Q. What does Mickey Mouse have to do with climate change?
A. My wife and I took our daughter to Disneyland to meet him for her fourth birthday. A trip like that stirs up a hornet’s nest of conflicting emotions in any sane adult. Even if you overlook Disney’s corporate vice grip on modern imagination, how can we justify the amount of carbon burned by three round-trip tickets from Vancouver to Los Angeles? We can’t; but even if you never go to Disneyland, you’d have to cloister yourself on a mountaintop if you wanted to reduce your carbon footprint to zero. So, where’s the line between acceptable and unacceptable indulgence? Needless to say, our daughter loved every minute of the trip.

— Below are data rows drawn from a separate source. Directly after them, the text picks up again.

(* ===== verification/HttpFilters.v ===== *)
(** [services/httpFilter] and [services/httpFilter/extAuthz]: WASM and Lua
    filters of gateways, and the external authorisation of a gateway. *)
From S2P Require Import Prelude GoLib Domain Tables MemDb Msaddr Events RegCommon Runtime Dao Entity.
From S2P Require Import Format RouteCreation Dto Requests Registration RateLimits ClusterService.
Open Scope string_scope.

(** * Requests *)

Record WasmFilterDto := mkWasmFilterDto {
  WasmFilterDto_Name : string;
  WasmFilterDto_URL : string;
  WasmFilterDto_SHA256 : string;
  WasmFilterDto_TlsConfigName : string;
  WasmFilterDto_Timeout : Z;
  WasmFilterDto_Params : list (gmap string any)
}.
Record LuaFilterDto := mkLuaFilterDto { LuaFilterDto_Name : string; LuaFilterDto_LuaScript : string }.
Record ExtAuthz := mkExtAuthz {
  ExtAuthz_Name : string;
  ExtAuthz_Destination : dto.RouteDestination;
  ExtAuthz_ContextExtensions : gmap string string;
  ExtAuthz_Timeout : option Z
}.
Record HttpFiltersConfigRequestV3 := mkHttpFiltersConfigRequestV3 {
  HttpFilters_Gateways : list string;
  HttpFilters_WasmFilters : list WasmFilterDto;
  HttpFilters_ExtAuthzFilter : option ExtAuthz;
  HttpFilters_LuaFilters : list LuaFilterDto;
  HttpFilters_Overridden : bool
}.
Record HttpFiltersDropConfigRequestV3 := mkHttpFiltersDropConfigRequestV3 {
  HttpFiltersDrop_Gateways : list string;
  HttpFiltersDrop_WasmFilters : list (gmap string any);
  HttpFiltersDrop_ExtAuthzFilter : option ExtAuthz;
  HttpFiltersDrop_LuaFilters : list (gmap string any);
  HttpFiltersDrop_Overridden : bool
}.
(** [f["name"].(string)] of each filter. *)
Definition asSliceByName (filters : list (gmap string any)) : result (list string) :=
  map_result (fun f : gmap string any => match f !! "name" with
                | Some (any_str s) => Ok s
                | _ => Panic "interface conversion"
                end) filters.

Section filters.
Context `{R : Runtime} `{E : EntityService} `{U : NetUrl} `{T : TlsMode}.

(** A key of the map, the first that the iteration comes to. *)
Definition firstKey (m : gmap string any) : prog World (string * any) :=
  entries <- range (map_to_list m) ;; ret (default ("", any_nil) (head entries)).
Definition ConvertFilterToDomain (filter : WasmFilterDto) : prog World WasmFilter :=
  convertedParams <- fold_each (WasmFilterDto_Params filter) (∅ : gmap string any) (fun params kv =>
    first <- firstKey kv ;; ret (<[first.1 := first.2]> params)) ;;
  ret (mkWasmFilter 0 (WasmFilterDto_Name filter) (WasmFilterDto_URL filter) (WasmFilterDto_SHA256 filter)
         (WasmFilterDto_TlsConfigName filter) (WasmFilterDto_Timeout filter) convertedParams).
Definition ConvertWasmDomainToFilter (filter : WasmFilter) : prog World WasmFilterDto :=
  params <- range (map_to_list (WasmFilter_Params filter)) ;;
  ret (mkWasmFilterDto (WasmFilter_Name filter) (WasmFilter_URL filter) (WasmFilter_SHA256 filter)
         (WasmFilter_TlsConfigName filter) (WasmFilter_Timeout filter)
         ((fun kv => {[kv.1 := kv.2]}) <$> params)).
Definition ConvertLuaFilterToDomain (filter : LuaFilterDto) : LuaFilter :=
  mkLuaFilter 0 (LuaFilterDto_Name filter) (LuaFilterDto_LuaScript filter).

Definition publish_filters (nodeGroupId : string) (changes : list Change) : prog World unit :=
  Publish TopicChanges (NewChangeEventByNodeGroup nodeGroupId changes).
Definition publish_if_changed (nodeGroupId : string) (changes : list Change) : prog World unit :=
  match changes with [] => ret tt | _ => publish_filters nodeGroupId changes end.
Definition updateRelatedVersions (nodeGroupId : string) (dao : repo) : prog World unit :=
  now <- Now ;; SaveEnvoyConfigVersion dao (NewEnvoyConfigVersion now nodeGroupId (table_name ListenerTable)).
Definition updateLuaRelatedVersions (repo : repo) (routes : list Route) : prog World unit :=
  stamp_virtual_hosts repo (list_to_set (Route_VirtualHostId <$> routes)).

(** * WASM filters *)

Definition wasm_url (address : string) : result URL :=
  match url_Parse address with Some u => Ok u | None => Err (ErrMsg "url: parse error") end.
(** The cluster a filter is loaded from, made when it is missing, with a TLS
    configuration of its own over https. *)
Definition add_wasm_cluster (dao : repo) (nodeGroupId : string) (f : WasmFilterDto) (clusterName : string) : prog World unit :=
  clusterUrl <- lift (wasm_url (WasmFilterDto_URL f)) ;;
  tls <- (if String.eqb (URL_Scheme clusterUrl) "https"
          then
            let tlsConfigName := clusterName ++ "-tls" in
            _ <- SaveTlsConfig dao ((zero : TlsConfig) <| TlsConfig_Name := tlsConfigName |> <| TlsConfig_Enabled := true |>) ;;
            ret tlsConfigName
          else ret (WasmFilterDto_TlsConfigName f)) ;;
  AddClusterDaoProvided dao nodeGroupId
    (mkClusterConfigRequestV3 [nodeGroupId] clusterName [URL_Scheme clusterUrl ++ "://" ++ URL_Host clusterUrl] tls
       (dto.mkCircuitBreaker (dto.mkThreshold 0)) None false 0 None).
Definition prepare_wasm_filter (dao : repo) (nodeGroupId : string) (f : WasmFilterDto) : prog World WasmFilter :=
  wasmFilter <- ConvertFilterToDomain f ;;
  u <- lift (wasm_url (WasmFilter_URL wasmFilter)) ;;
  let clusterName := URL_Host u ++ "-cluster" in
  foundCluster <- FindClusterByName dao clusterName ;;
  match foundCluster with
  | Some _ => ret tt
  | None => add_wasm_cluster dao nodeGroupId f clusterName
  end ;;;
  ret wasmFilter.
Definition add_wasm_filters (dao : repo) (nodeGroupId : string) (filters : list WasmFilterDto) : prog World unit :=
  filtersToAdd <- map_each filters (prepare_wasm_filter dao nodeGroupId) ;;
  listeners <- FindListenersByNodeGroupId dao nodeGroupId ;;
  match listeners with
  | [] => fail (ErrMsg ("can not find listener with nodeGroupId=" ++ nodeGroupId))
  | _ =>
      for_each listeners (fun listener =>
        for_each filtersToAdd (fun filterToAdd =>
          saved <- PutWasmFilter dao filterToAdd ;;
          PutListenerWasmFilterIfAbsent dao (mkListenersWasmFilter (Listener_Id listener) (WasmFilter_Id saved)))) ;;;
      updateRelatedVersions nodeGroupId dao
  end.
Definition AddWasmFilter (nodeGroupId : string) (filters : list WasmFilterDto) : prog World unit :=
  changes <- WithWTx (add_wasm_filters InTx nodeGroupId filters) ;;
  publish_filters nodeGroupId changes.

(** A filter goes when no listener has any filter; an unknown name ends the
    transaction, and what was deleted before it stays deleted. *)
Definition delete_wasm_filter (dao : repo) (nodeGroupId name : string) (foundFilter : WasmFilter) : prog World unit :=
  foundListeners <- FindListenersByNodeGroupId dao nodeGroupId ;;
  for_each foundListeners (fun fl =>
    DeleteListenerWasmFilter dao (mkListenersWasmFilter (Listener_Id fl) (WasmFilter_Id foundFilter))) ;;;
  wasmFilterRelations <- FindAllListenerWasmFilter dao ;;
  match wasmFilterRelations with
  | [] => _ <- DeleteWasmFilterByName dao name ;; ret tt
  | _ => ret tt
  end.
Fixpoint delete_wasm_filters (dao : repo) (nodeGroupId : string) (filters : list string) : prog World unit :=
  match filters with
  | [] => updateRelatedVersions nodeGroupId dao
  | f :: rest =>
      foundFilter <- FindWasmFilterByName dao f ;;
      match foundFilter with
      | None => ret tt
      | Some foundFilter => delete_wasm_filter dao nodeGroupId f foundFilter ;;; delete_wasm_filters dao nodeGroupId rest
      end
  end.
Definition DeleteWasmFilter (nodeGroupId : string) (filters : list string) : prog World unit :=
  changes <- WithWTx (delete_wasm_filters InTx nodeGroupId filters) ;;
  publish_if_changed nodeGroupId changes.

(** * Lua filters *)

Definition add_lua_filters (dao : repo) (filters : list LuaFilterDto) : prog World unit :=
  for_each filters (fun f =>
    luaFilter <- PutLuaFilter dao (ConvertLuaFilterToDomain f) ;;
    routes <- try_ok (FindRoutesByLuaFilter dao (LuaFilter_Name luaFilter)) ;;
    match routes with
    | Some (_ :: _ as routes) => updateLuaRelatedVersions dao routes
    | _ => ret tt
    end).
Definition AddLuaFilter (nodeGroupId : string) (filters : list LuaFilterDto) : prog World unit :=
  changes <- WithWTx (add_lua_filters InTx filters) ;;
  publish_filters nodeGroupId changes.

(** [routesFound] is what was collected before. *)
Fixpoint delete_lua_filters (dao : repo) (filters : list string) (routesFound : list Route) : prog World unit :=
  match filters with
  | [] => match routesFound with [] => ret tt | _ => updateLuaRelatedVersions dao routesFound end
  | f :: rest =>
      foundFilter <- FindLuaFilterByName dao f ;;
      match foundFilter with
      | None => ret tt
      | Some foundFilter =>
          foundRoutes <- FindRoutesByLuaFilter dao (LuaFilter_Name foundFilter) ;;
          saved <- map_each foundRoutes (fun route =>
            SaveRoute dao (route <| Route_LuaFilterName := "" |> <| Route_LuaFilter := None |>)) ;;
          _ <- DeleteLuaFilterByName dao f ;;
          delete_lua_filters dao rest (routesFound ++ saved)
      end
  end.
Definition DeleteLuaFilter (nodeGroupId : string) (filters : list string) : prog World unit :=
  changes <- WithWTx (delete_lua_filters InTx filters []) ;;
  publish_if_changed nodeGroupId changes.

(** * External authorisation ([extAuthz/service.go]) *)

Definition ErrNameTaken : error := ErrMsg "extAuthz: extAuthz filter with such name is used by another gateway".
Definition is_name_taken (e : error) : bool := bool_decide (e = ErrNameTaken).
Definition IsOobGateway (gateway : string) : bool :=
  String.eqb gateway "internal-gateway-service" || String.eqb gateway PrivateGateway || String.eqb gateway PublicGateway.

Q. You open your book by saying that things have never been so good for humanity, nor so dire for the planet. But are things really that good for humanity? Didn’t 2020 kind of destroy that narrative?
A. Nope. Covid-19 isn’t the first pandemic to overrun humanity, but it’s the first one that had a vaccine appear within a year. The U.S. election was insane, but look who won. However shaky our trajectory, a huge portion of the world today enjoys the benefits of democracy, human rights legislation, modern plumbing, literacy, free childhood education, contraception, plus infant and maternal mortality rates that are orders of magnitude lower than ever before in our species’ history. Just to name a few modern miracles. Let’s not take that stuff for granted, is what I’m saying.
Q. What do you want people to take away from your book?
A. A few good stories! And the sense that they’re included in those stories, that these are thrilling times to be alive no matter where or who you are, that we are living at an inflection point in human history that is electric and terrifying and fascinating and absolutely loaded with the best and worst kinds of potential.